Approximately three-quarters – 73 percent – of white evangelical protestants said abortion should be illegal in all or most cases in the US, according to a Pew Research Center survey released in May.
But that opposition drops among members of other Christian denominations, including Catholics, who have traditionally held conservative views on abortion. The Pew survey found 13 percent of Catholics said it should be legal in all cases, while 43 percent said it should be legal but with some exceptions.
Silver at L’Dor Va-Dor said a distinction must be made between most Christians and those with more fundamentalist views. “Our beef is not with Christians today; it’s with certain Christians who want to take us back to the intolerant form of Christianity of yesterday,” he said.
Now, the congregation is pushing to get a hearing in front of a Florida judge before July 1, to ask for an injunction to stop the law from coming into effect on that date, Silver said. “We’re standing up not just for Jewish rights, but for the rights of all religions and atheists who don’t practice fundamentalist Christianity.”
Indeed, other religious communities in the US, including Muslims, and non-religious Americans have raised concerns about the influence that hardline Christians are exerting on people who do not share their strict views on abortion – namely, that life begins at conception.
A 2014 Pew Research Center survey found that 55 percent of Muslim respondents said abortion should be legal in most cases in the country – a position shared by 83 percent of Jews, 82 percent of Buddhists, and 68 percent of Hindus, among others.

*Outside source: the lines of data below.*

Lemma Decode_rejects s img missing render :
  reaches_queue WrapExternalData_ok s img missing = false ->
  let s' := fst (Decode WrapExternalData_ok s img missing render) in
  snd (Decode WrapExternalData_ok s img missing render) <> WEBRTC_VIDEO_CODEC_OK /\
  pending_frames_ s' = pending_frames_ s /\
  decode_timestamps_ s' = decode_timestamps_ s /\
  consecutive_error_count_ s' = consecutive_error_count_ s /\
  posted_tasks s' = posted_tasks s /\
  decoded_calls s' = decoded_calls s /\
  decode_complete_callback_ s' = decode_complete_callback_ s /\
  media_decoder_available_ s' = media_decoder_available_ s.
Proof.
  intro H. unfold reaches_queue in H. unfold Decode.
  destruct (media_decoder_available_ s) eqn:Hav; cbn [negb andb] in H |- *;
    [|cbn; repeat split; first [reflexivity | discriminate | congruence]].
  destruct (VideoCodecType_eqb (video_codec_type_ s) kVideoCodecVP9
            && (0 <? value_or (SpatialIndex img) 0));
    cbn [negb andb] in H |- *; [cbn; repeat split; first [reflexivity | discriminate | congruence]|].
  destruct (missing || negb (_completeFrame img));
    cbn [negb andb] in H |- *; [cbn; repeat split; first [reflexivity | discriminate | congruence]|].
  destruct (key_frame_required_ s && negb (is_key_frame img)) eqn:Hkey;
    cbn [negb andb] in H |- *; [cbn; repeat split; first [reflexivity | discriminate | congruence]|].
  unfold size_for in H. unfold gfx.set_height, gfx.set_width.
  destruct s as [vc vct av kfr fs cnt pend ts cb pt calls].
  cbn in H, Hkey, Hav |- *.
  destruct kfr, (is_key_frame img); try discriminate;
    cbn in H |- *; rewrite H; cbn; cbn; repeat split; first [reflexivity | discriminate | congruence].
Qed.


Lemma outcome_trichotomy s img missing :
  overflows WrapExternalData_ok s img missing = true \/
  admits WrapExternalData_ok s img missing = true \/
  reaches_queue WrapExternalData_ok s img missing = false.
Proof.
  unfold overflows, admits.
  destruct (reaches_queue WrapExternalData_ok s img missing);
    destruct (kMaxPendingFrames <=? length (pending_frames_ s))%nat; auto.
Qed.

End DecodeOutcomes.

(** ** Invariants of executions *)

Lemma wrap_int32_small (z : Z) :
  - 2 ^ 31 <= z <= INT32_MAX -> wrap_int32 z = z.
Proof.
  unfold wrap_int32, INT32_MAX. intro H.
  rewrite Z.mod_small by lia. lia.
Qed.

Lemma drain_loop_delivered (frames : list media.VideoFrame) (s s' : Decoder) :
  drain_loop frames s = Some s' -> delivered s' = delivered s ++ frames.
Proof.
  revert s. induction frames as [|f rest IH]; intros s H.
  - injection H as <-. now rewrite app_nil_r.
  - cbn [drain_loop] in H.
    destruct (decode_complete_callback_ s) as [cb|] eqn:Hcb.
    + rewrite (ReturnEncodedFrame_recorded s f cb Hcb) in H.
      apply IH in H. rewrite H. unfold delivered. cbn.
      rewrite map_app, <- app_assoc. reflexivity.
    + unfold ReturnEncodedFrame in H.
      assert (C : Contains (decode_timestamps_
                              (record_timestamp s (media.timestamp f)))
                    (media.timestamp f) = true)
        by (apply Contains_In, record_timestamp_In).
      rewrite C in H. cbn in H. rewrite Hcb in H. discriminate.
Qed.

Section RunInvariants.

Variable WrapExternalData_ok : gfx.Size -> EncodedImage -> bool.

Lemma Decode_pending_bound s img missing render :
  (length (pending_frames_ s) <= kMaxPendingFrames)%nat ->
  (length (pending_frames_
             (fst (Decode WrapExternalData_ok s img missing render)))
   <= kMaxPendingFrames)%nat.
Proof.
  intro Hlen.
  destruct (outcome_trichotomy WrapExternalData_ok s img missing)
    as [H | [H | H]].
  - rewrite (Decode_overflows _ _ _ _ render H). cbn. lia.
  - rewrite (Decode_admits _ _ _ _ render H). cbn.
    unfold admits in H. apply andb_true_iff in H as [_ H].
    apply negb_true_iff, Nat.leb_gt in H.
    rewrite length_app. cbn. lia.
  - apply (Decode_rejects _ _ _ _ render) in H.
    destruct H as (_ & H & _). now rewrite H.
Qed.

Lemma Decode_history s img missing render :
  let h' := decode_timestamps_
              (fst (Decode WrapExternalData_ok s img missing render)) in
  h' = [] \/ h' = decode_timestamps_ s.
Proof.
  destruct (outcome_trichotomy WrapExternalData_ok s img missing)
    as [H | [H | H]].
  - rewrite (Decode_overflows _ _ _ _ render H). cbn.
    destruct (kMaxConsecutiveErrors
              <? wrap_int32 (consecutive_error_count_ s + 1)); auto.
  - rewrite (Decode_admits _ _ _ _ render H). cbn. auto.
  - apply (Decode_rejects _ _ _ _ render) in H.
    destruct H as (_ & _ & H & _). now right.
Qed.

“I certainly would not think that this [Florida lawsuit] is going to be the last case that we see that contains claims about peoples’ faith beliefs – because the majority of religious people support abortion rights, and there’s a really long history of faith-based activism,” said Platt.
She added that while it is difficult to say whether the Florida challenge will be successful, the case should be taken seriously because the US has “incredibly expansive protection for religious liberty at the state level”.
“And so I don’t think we can be too quick to dismiss these arguments.”